O trabalho futuro em mais genomas de dingo abordará se o dingo já foi domesticado e também medirá o nível e o impacto do cruzamento puro de dingo com cães domésticos. Embora muitos dingos híbridos sejam semelhantes na aparência, houve cruzamentos substanciais, particularmente em Nova Gales do Sul e Victoria.

Esse conhecimento é importante. Uma melhor compreensão do efeito do cruzamento de dingos com cães pode fornecer informações sobre o papel dos dingos no ecossistema e, portanto, ajudar nos futuros esforços de conservação.

Além disso, o conhecimento sobre a história evolutiva dos dingos nos ajuda a entender como e quando os cães domésticos evoluíram ao lado dos humanos e pode nos ajudar a identificar e direcionar novas maneiras de melhorar sua saúde e vitalidade.

Aplicações veterinárias

Através da seleção artificial, os humanos têm cruzado seletivamente cães para traços e características desejáveis por centenas de anos.

Embora isso tenha criado linhagens modernas de raça pura, também resultou em muitas doenças específicas da raça. Por exemplo, labradores e pastores alemães são propensos a displasia da anca (encaixe inadequado da articulação que leva a sérios problemas de mobilidade ao longo do tempo), golden retrievers são propensos a certos tipos de câncer e jack terriers são suscetíveis à cegueira.

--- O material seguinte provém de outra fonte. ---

(** X13.  With a configured row size of at least 1, a targets menu that
    is built for the job [jobName] has one button per selected target of
    the inventory, in ascending order of the instance labels: the targets
    whose job label is [jobName], whose alert query succeeds and, when a
    label is missing, whose marshalling for the log succeeds.  A button is
    labelled with the OK prefix when its query returned no alert and with
    the problem prefix otherwise, followed by the instance label.  Every
    row holds at least one and at most [KeyboardRows] buttons; a target of
    another job never gets a button. *)
Theorem X13_targets_menu_layout env (jobName : string) (w : World)
    (kb : InlineKeyboardMarkup) :
  1 <= KeyboardRows (cfg env) ->
  value (newTargetsKB env jobName w) = Ok kb ->
  exists active,
    v1_Targets env = Ok active
    /\ Forall2 (targetButton env) (concat kb)
         (List.filter (targetSelected env jobName) (sortTargets active))
    /\ StronglySorted instanceLe
         (List.filter (targetSelected env jobName) (sortTargets active))
    /\ Forall (fun t => t ∈ active /\ mapGet (tgt_Labels t) "job" = jobName)
         (List.filter (targetSelected env jobName) (sortTargets active))
    /\ Forall (fun row => 1 <= len row <= KeyboardRows (cfg env)) kb.
Proof.
  intros HK Hv.
  destruct (newTargetsKB_buttons env jobName w kb Hv)
    as (active & r & btns & Ht & Hpost & Hr & Hkb & Hconcat & _).
  destruct Hpost as (_ & H2 & _ & _ & _ & H6).
  exists active. split; [exact Ht|]. split; [by rewrite Hconcat|].
  split; [apply filter_sorted, sortTargets_sorted|]. split.
  - apply Forall_forall. intros t Hin.
    apply list_elem_of_In, filter_In in Hin as [Hin Hsel]. split.
    + rewrite <- (sortTargets_perm active). by apply list_elem_of_In.
    + unfold targetSelected in Hsel. apply andb_true_iff in Hsel as [Hsel _].
      apply andb_true_iff in Hsel as [_ Hjob]. by apply String.eqb_eq.
  - destruct H6 as [Hrows Hlast]; [exact HK|unfold len; cbn [length]; lia|constructor|].
    rewrite Hkb, <- Hr in *.
    destruct (Z.ltb_spec 0 (len r)) as [Hpos|Hzero]; [|exact Hrows].
    apply Forall_app. split; [exact Hrows|]. constructor; [|constructor]. lia.
Qed.
(** X7. Merging a loaded page into the displayed items keeps the displayed
    items as a prefix and only appends; it adds no duplicate id to a list
    that has none; every item of the page ends up in the list (by id); and
    the item to scroll to is the first appended one, or none when nothing
    was appended. *)
Theorem mergePage_appends (items pageItems : list HNItem) :
  let '(mergedItems, firstNewItemId) := mergePage items pageItems in
  exists added,
    mergedItems = items ++ added /\
    (NoDup (map id items) -> NoDup (map id mergedItems)) /\
    (forall item, In item pageItems -> In (id item) (map id mergedItems)) /\
    firstNewItemId = head (map id added).
Proof. exact (mergePage_facts items pageItems). Qed.

(** ** Load more: the handler *)



(** X9. A load-more that runs to completion (no load already running, the
    cursor inside the ids, the controller not aborted) fetches a page,
    advances the cursor by whole chunks to less than one chunk past the end
    of the ids, only appends to the displayed items (no duplicate id added),
    scrolls to the first appended item, clears the loading flag, and leaves
    in the cache under its section exactly the ids, items and cursor now
    displayed, touching no other section's entry. *)
Theorem handleLoadMore_completes (fetch : Upstream) (section : Section)
    (cache : FeedCache) (st : FeedViewState) (now : Z)
    (Hidle : fv_loadingMore st = false)
    (Hcursor : (fv_nextFetchIndex st < List.length (fv_ids st))%nat) :
  let '(cache', st', called) := handleLoadMore fetch section false cache st now in
  called = true /\ fv_ids st' = fv_ids st /\ fv_loadingMore st' = false /\
  (fv_nextFetchIndex st < fv_nextFetchIndex st' /\
   fv_nextFetchIndex st' < List.length (fv_ids st) + PAGE_SIZE)%nat /\
  (exists added, fv_items st' = fv_items st ++ added /\
                 fv_pendingScroll st' = head (map id added)) /\
  (NoDup (map id (fv_items st)) -> NoDup (map id (fv_items st'))) /\
  cache' !! section =
    Some (mkTimed (mkFeedSnapshot (fv_ids st') (fv_items st') (fv_nextFetchIndex st')) now) /\
  (forall other, other <> section -> cache' !! other = cache !! other).
Proof.
  unfold handleLoadMore. rewrite Hidle.
  assert (Hn0 : Nat.eqb (List.length (fv_ids st)) 0 = false) by (apply Nat.eqb_neq; lia).
  assert (Hle : Nat.leb (List.length (fv_ids st)) (fv_nextFetchIndex st) = false)
    by (apply Nat.leb_gt; lia).
  rewrite Hn0, Hle. simpl.
  pose proof (fetchFeedPage_cursor_facts fetch (fv_ids st) section (fv_nextFetchIndex st)) as Hc.
  destruct (fetchFeedPage fetch (fv_ids st) section (fv_nextFetchIndex st)) as [page next].
  destruct Hc as (_ & _ & Hc). specialize (Hc Hcursor). simpl.
  pose proof (mergePage_facts (fv_items st) page) as Hm.
  destruct (mergePage (fv_items st) page) as [merged first].
  destruct Hm as (added & Hmerged & Hnd & _ & Hfirst). simpl.
  split; [reflexivity|]. split; [reflexivity|]. split; [reflexivity|].
  split; [exact Hc|]. split; [exists added; split; assumption|]. split; [exact Hnd|].
  split.
  - unfold writeTimedCache. apply lookup_insert_eq.
  - intros other Hne. unfold writeTimedCache. apply lookup_insert_ne. congruence.
Qed.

A geração de genomas de alta qualidade para dingos e lobos pode nos ajudar a determinar a causa dessas doenças, servindo como uma linha de base ou referência livre de doenças. Essas descobertas podem levar a novas opções de tratamento direcionadas para cães de raça.

* Matt A. Field é professor associado da Universidade James Cook, e J. William O. Ballard professor e chefe do Departamento de Gnética e Meio Ambiente da Universidade La Trobe, ambas na Austrália. O artigo foi originalmente publicado em inglês no The Conversation.